Your task:
Nothing but the lines from the one containing "let t' := attempts nows (reset true t) in" through the one containing "intros Hlt. cbv", both included, should be given again, each exactly as written below.

:: Extracted entries

(* ===== verification/Lockout.v ===== *)
(** * LockoutTracker

    [fingerprint/LockoutTracker.cpp]: counts failed attempts and decides when the
    sensor is locked out, for thirty seconds after five failures and for good after
    twenty. The clock and [Util::hasElapsed] are not part of the repository: an
    operation takes what they answer as arguments. *)

From S2P Require Import Prelude Words.

Module Lockout.

Definition LOCKOUT_TIMED_THRESHOLD : Z := 5.
Definition LOCKOUT_TIMED_DURATION : Z := 30 * 1000.
Definition LOCKOUT_PERMANENT_THRESHOLD : Z := 20.

Inductive LockoutMode : Set := NONE | TIMED | PERMANENT.

#[export] Instance LockoutMode_eq_dec : EqDecision LockoutMode.
Proof. solve_decision. Defined.

Record LockoutTracker : Set := {
  mFailedCount : Z;          (* int32_t *)
  mLockoutTimedStart : Z;    (* int64_t *)
  mCurrentMode : LockoutMode
}.

#[export] Instance LockoutTracker_eq_dec : EqDecision LockoutTracker.
Proof. solve_decision. Defined.

(** A new tracker: only [mFailedCount] has an initialiser, the other two members hold
    whatever was there. *)
Definition tracker_init (start0 : Z) (mode0 : LockoutMode) : LockoutTracker :=
  {| mFailedCount := 0; mLockoutTimedStart := start0; mCurrentMode := mode0 |}.

Definition reset (clearAttemptCounter : bool) (t : LockoutTracker) : LockoutTracker :=
  {| mFailedCount := if clearAttemptCounter then 0 else mFailedCount t;
     mLockoutTimedStart := 0;
     mCurrentMode := NONE |}.

Definition addFailedAttempt (now : Z) (t : LockoutTracker) : LockoutTracker :=
  let count := i32 (mFailedCount t + 1) in
  if decide (LOCKOUT_PERMANENT_THRESHOLD ≤ count) then
    {| mFailedCount := count;
       mLockoutTimedStart := mLockoutTimedStart t;
       mCurrentMode := PERMANENT |}
  else if decide (LOCKOUT_TIMED_THRESHOLD ≤ count) then
    {| mFailedCount := count; mLockoutTimedStart := now; mCurrentMode := TIMED |}
  else
    {| mFailedCount := count;
       mLockoutTimedStart := mLockoutTimedStart t;
       mCurrentMode := mCurrentMode t |}.

(** The answer and the tracker after it: asking ends a timed lockout that has run out. *)
Definition getMode (hasElapsed : Z → Z → bool) (t : LockoutTracker)
    : LockoutMode * LockoutTracker :=
  let t' :=
    if decide (mCurrentMode t = TIMED) then
      if hasElapsed (mLockoutTimedStart t) LOCKOUT_TIMED_DURATION then
        {| mFailedCount := mFailedCount t;
           mLockoutTimedStart := 0;
           mCurrentMode := NONE |}
      else t
    else t in
  (mCurrentMode t', t').

(** In milliseconds; the division of signed integers truncates. *)
Definition getLockoutTimeLeft (now : Z) (t : LockoutTracker) : Z :=
  if decide (0 < mLockoutTimedStart t) then
    let elapsed := Z.quot (i64 (now - mLockoutTimedStart t)) 1000000 in
    i64 (LOCKOUT_TIMED_DURATION - elapsed)
  else 0.

(** ** Sequences of failed attempts *)

(** One failure after the other, at the given clock readings. *)
Definition attempts (nows : list Z) (t : LockoutTracker) : LockoutTracker :=
  foldl (λ t now, addFailedAttempt now t) t nows.

(** The policy the thresholds express: the mode [n] failures deserve. *)
Definition mode_for (n : Z) : LockoutMode :=
  if decide (LOCKOUT_PERMANENT_THRESHOLD ≤ n) then PERMANENT
  else if decide (LOCKOUT_TIMED_THRESHOLD ≤ n) then TIMED
  else NONE.

(** ** Lemmas *)

Lemma getMode_answer hasElapsed t : (getMode hasElapsed t).1 = mCurrentMode (getMode hasElapsed t).2.
Proof. done. Qed.

Lemma getMode_count hasElapsed t :
  mFailedCount (getMode hasElapsed t).2 = mFailedCount t.
Proof. unfold getMode. cases. Qed.

Lemma getMode_cases hasElapsed t :
  (getMode hasElapsed t).2 = t ∨
  (mCurrentMode t = TIMED ∧ (getMode hasElapsed t).1 = NONE).
Proof. unfold getMode. cases; auto. Qed.

Lemma getMode_timed hasElapsed t :
  mCurrentMode t = TIMED →
  getMode hasElapsed t =
  if hasElapsed (mLockoutTimedStart t) LOCKOUT_TIMED_DURATION
  then (NONE, reset false t) else (TIMED, t).
Proof. intros Hm. unfold getMode. rewrite decide_True by done. cases; congruence. Qed.

Lemma getMode_permanent hasElapsed t :
  (getMode hasElapsed t).1 = PERMANENT ↔ mCurrentMode t = PERMANENT.
Proof. unfold getMode. cases; intuition congruence. Qed.

Lemma addFailedAttempt_count now t :
  0 ≤ mFailedCount t < 2 ^ 31 - 1 →
  mFailedCount (addFailedAttempt now t) = mFailedCount t + 1.
Proof.
  intros Hc. unfold addFailedAttempt.
  rewrite (wrap_s_nonneg 32) by (cbn; lia). cases.
Qed.

Lemma addFailedAttempt_timed now t :
  LOCKOUT_TIMED_THRESHOLD ≤ i32 (mFailedCount t + 1) < LOCKOUT_PERMANENT_THRESHOLD →
  mCurrentMode (addFailedAttempt now t) = TIMED ∧
  mLockoutTimedStart (addFailedAttempt now t) = now.
Proof. unfold addFailedAttempt. intros. cases; lia. Qed.

(** The time left without the machine's wrap-around, for clock readings below 2^62. *)
Lemma getLockoutTimeLeft_exact now t :
  0 < mLockoutTimedStart t ≤ now → now < 2 ^ 62 →
  getLockoutTimeLeft now t = 30000 - (now - mLockoutTimedStart t) / 1000000.
Proof.
  intros Hs Hn. unfold getLockoutTimeLeft. rewrite decide_True by lia.
  change (2 ^ 62) with 4611686018427387904 in Hn.
  assert (Hr : ∀ x, - 9223372036854775808 ≤ x < 9223372036854775808 → i64 x = x)
    by (intros; by apply wrap_s_id).
  rewrite (Hr (now - _)) by lia. rewrite Z.quot_div_nonneg by lia.
  unfold LOCKOUT_TIMED_DURATION. rewrite Hr; [done|].
  pose proof (Z.div_pos (now - mLockoutTimedStart t) 1000000).
  pose proof (Z.div_le_upper_bound (now - mLockoutTimedStart t) 1000000
    4611686018427387904). lia.
Qed.

Lemma addFailedAttempt_permanent now t :
  mCurrentMode t = PERMANENT → 0 ≤ mFailedCount t →
  mFailedCount t < LOCKOUT_TIMED_THRESHOLD - 1 ∨
    LOCKOUT_PERMANENT_THRESHOLD - 1 ≤ mFailedCount t < 2 ^ 31 - 1 →
  mCurrentMode (addFailedAttempt now t) = PERMANENT.
Proof.
  unfold LOCKOUT_TIMED_THRESHOLD, LOCKOUT_PERMANENT_THRESHOLD. intros Hm H0 Hc.
  unfold addFailedAttempt, LOCKOUT_TIMED_THRESHOLD, LOCKOUT_PERMANENT_THRESHOLD.
  rewrite (wrap_s_nonneg 32) by (cbn; lia). cases. lia.
Qed.

Lemma getMode_standing hasElapsed t :
  (∀ s d, hasElapsed s d = false) → getMode hasElapsed t = (mCurrentMode t, t).
Proof. intros He. unfold getMode. rewrite He. by destruct (decide _). Qed.

Lemma getMode_run hasElapsed t :
  let past := bool_decide (mCurrentMode t = TIMED) &&
              hasElapsed (mLockoutTimedStart t) LOCKOUT_TIMED_DURATION in
  let mode := if past then NONE else mCurrentMode t in
  getMode hasElapsed t
  = (mode, {| mFailedCount := mFailedCount t;
              mLockoutTimedStart := if past then 0 else mLockoutTimedStart t;
              mCurrentMode := mode |}).
Proof.
  cbv zeta. unfold getMode. case_decide; case_bool_decide; try done; cbn; [|by destruct t].
  destruct (hasElapsed _ _); [done|by destruct t].
Qed.

(** One failure, whatever the tracker holds. *)
Lemma addFailedAttempt_run now t : 0 ≤ mFailedCount t < 2 ^ 31 - 1 →
  addFailedAttempt now t =
  {| mFailedCount := mFailedCount t + 1;
     mLockoutTimedStart := match mode_for (mFailedCount t + 1) with
                           | TIMED => now | _ => mLockoutTimedStart t end;
     mCurrentMode := match mode_for (mFailedCount t + 1) with
                     | NONE => mCurrentMode t | m => m end |}.
Proof.
  intros Hc. unfold addFailedAttempt. rewrite (wrap_s_nonneg 32) by (cbn; lia).
  unfold mode_for. by repeat case_decide.
Qed.

(** One failure moves a tracker that follows the policy one step along it. *)
Lemma addFailedAttempt_mode now t :
  0 ≤ mFailedCount t < 2 ^ 31 - 1 → mCurrentMode t = mode_for (mFailedCount t) →
  mFailedCount (addFailedAttempt now t) = mFailedCount t + 1 ∧
  mCurrentMode (addFailedAttempt now t) = mode_for (mFailedCount t + 1) ∧
  (mode_for (mFailedCount t + 1) = TIMED →
   mLockoutTimedStart (addFailedAttempt now t) = now).
Proof.
  intros Hc Hm. split; [by apply addFailedAttempt_count|].
  unfold addFailedAttempt. rewrite (wrap_s_nonneg 32), Hm by (cbn; lia).
  unfold mode_for, LOCKOUT_PERMANENT_THRESHOLD, LOCKOUT_TIMED_THRESHOLD.
  cases; try lia; split; intros; cases; lia.
Qed.

Lemma attempts_snoc nows now t :
  attempts (nows ++ [now]) t = addFailedAttempt now (attempts nows t).
Proof. unfold attempts. by rewrite foldl_app. Qed.

Lemma attempts_count nows t :
  0 ≤ mFailedCount t → mFailedCount t + Z.of_nat (length nows) < 2 ^ 31 →
  mFailedCount (attempts nows t) = mFailedCount t + Z.of_nat (length nows).
Proof.
  intros H0. induction nows as [|now nows IH] using rev_ind; [cbn; lia|].
  rewrite attempts_snoc, length_app, Nat2Z.inj_add. cbn [length]. intros Hlt.
  specialize (IH ltac:(lia)). rewrite addFailedAttempt_count; lia.
Qed.

Lemma attempts_mode_lemma nows t :
  Z.of_nat (length nows) < 2 ^ 31 →
  mFailedCount (attempts nows (reset true t)) = Z.of_nat (length nows) ∧
  mCurrentMode (attempts nows (reset true t)) = mode_for (Z.of_nat (length nows)).
Proof.
  induction nows as [|now nows IH] using rev_ind; [done|].
  rewrite attempts_snoc, length_app, Nat2Z.inj_add. cbn [length]. intros Hlt.
  destruct IH as [Hc Hm]; [lia|].
  unfold addFailedAttempt. rewrite Hc, Hm, (wrap_s_nonneg 32) by (cbn; lia).
  unfold mode_for, LOCKOUT_PERMANENT_THRESHOLD, LOCKOUT_TIMED_THRESHOLD in *.
  cases; lia.
Qed.

(** C28: from a cleared tracker, whatever its uninitialised members held, any number of
    failures below 2^31 leaves exactly that count and the mode the two thresholds
    prescribe: none below five, timed from five, permanent from twenty. *)
Theorem failures_prescribe_mode nows t :
  Z.of_nat (length nows) < 2 ^ 31 →
  let t' := attempts nows (reset true t) in
  mFailedCount t' = Z.of_nat (length nows) ∧
  (mCurrentMode t' = NONE ↔ Z.of_nat (length nows) < 5) ∧
  (mCurrentMode t' = TIMED ↔ 5 ≤ Z.of_nat (length nows) < 20) ∧
  (mCurrentMode t' = PERMANENT ↔ 20 ≤ Z.of_nat (length nows)).
Proof.
  intros Hlt. cbv zeta. destruct (attempts_mode_lemma nows t Hlt) as [-> ->].
  unfold mode_for, LOCKOUT_PERMANENT_THRESHOLD, LOCKOUT_TIMED_THRESHOLD.
  cases; repeat split; intros; try done; lia.
Qed.

Example failures_prescribe_mode_witness :
  let t' := attempts (replicate 7 1000) (reset true (tracker_init 77 PERMANENT)) in
  mFailedCount t' = 7 ∧ mCurrentMode t' = TIMED.
Proof.
  destruct (failures_prescribe_mode (replicate 7 1000) (tracker_init 77 PERMANENT))
    as (Hc & _ & Ht & _); [vm_compute; reflexivity|].
  split; [exact Hc|]. apply Ht. vm_compute. split; [discriminate|reflexivity].
Defined.

(** the thirty-second window. Take a failure at time [now0] that brings the count
    to at least five and below twenty, and ask at a later time [now], with a
    [hasElapsed] that compares whole milliseconds. The lockout still stands exactly
    while at most 30000 of them have passed, and the time reported left is then what is
    missing of them, between 0 and 30000; once they have passed the lockout is over and
    no time is left. *)
Theorem timed_lockout_window hasElapsed t now0 now :
  LOCKOUT_TIMED_THRESHOLD ≤ i32 (mFailedCount t + 1) < LOCKOUT_PERMANENT_THRESHOLD →
  0 < now0 ≤ now → now < 2 ^ 62 →
  (∀ s d, 0 ≤ s ≤ now → hasElapsed s d = bool_decide (d < (now - s) / 1000000)) →
  let passed := (now - now0) / 1000000 in
  let (mode, t1) := getMode hasElapsed (addFailedAttempt now0 t) in
  (passed ≤ 30000 → mode = TIMED ∧ getLockoutTimeLeft now t1 = 30000 - passed ∧
     0 ≤ getLockoutTimeLeft now t1 ≤ 30000) ∧
  (30000 < passed → mode = NONE ∧ mCurrentMode t1 = NONE ∧
     getLockoutTimeLeft now t1 = 0).
Proof.
  intros Hc H0 Hn He. cbv zeta.
  destruct (addFailedAttempt_timed now0 t Hc) as [Hm Hs].
  rewrite getMode_timed, Hs, He by (done || lia). unfold LOCKOUT_TIMED_DURATION.
  pose proof (Z.div_pos (now - now0) 1000000).
  case_bool_decide as Hd; split; intros Hp; try lia; [done|].
  split; [done|]. rewrite getLockoutTimeLeft_exact, Hs by (rewrite ?Hs; lia). lia.
Qed.

Example timed_lockout_window_witness :
  let t := {| mFailedCount := 4; mLockoutTimedStart := 0; mCurrentMode := NONE |} in
  (getMode (λ s d, bool_decide (d < (12000000000 - s) / 1000000))
     (addFailedAttempt 2000000000 t)).1 = TIMED ∧
  getLockoutTimeLeft 12000000000 (addFailedAttempt 2000000000 t) = 20000.
Proof.
  pose proof (timed_lockout_window (λ s d, bool_decide (d < (12000000000 - s) / 1000000))
    {| mFailedCount := 4; mLockoutTimedStart := 0; mCurrentMode := NONE |}
    2000000000 12000000000) as H.
  destruct H as [H _]; [vm_compute; split; congruence|lia|vm_compute; congruence|done|].
  destruct H as (_ & H & _); [vm_compute; congruence|].
  split; [vm_compute; reflexivity|exact H].
Defined.

End Lockout.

::::

Task result:
  let t' := attempts nows (reset true t) in
  mFailedCount t' = Z.of_nat (length nows) ∧
  (mCurrentMode t' = NONE ↔ Z.of_nat (length nows) < 5) ∧
  (mCurrentMode t' = TIMED ↔ 5 ≤ Z.of_nat (length nows) < 20) ∧
  (mCurrentMode t' = PERMANENT ↔ 20 ≤ Z.of_nat (length nows)).
Proof.
  intros Hlt. cbv zeta. destruct (attempts_mode_lemma nows t Hlt) as [-> ->].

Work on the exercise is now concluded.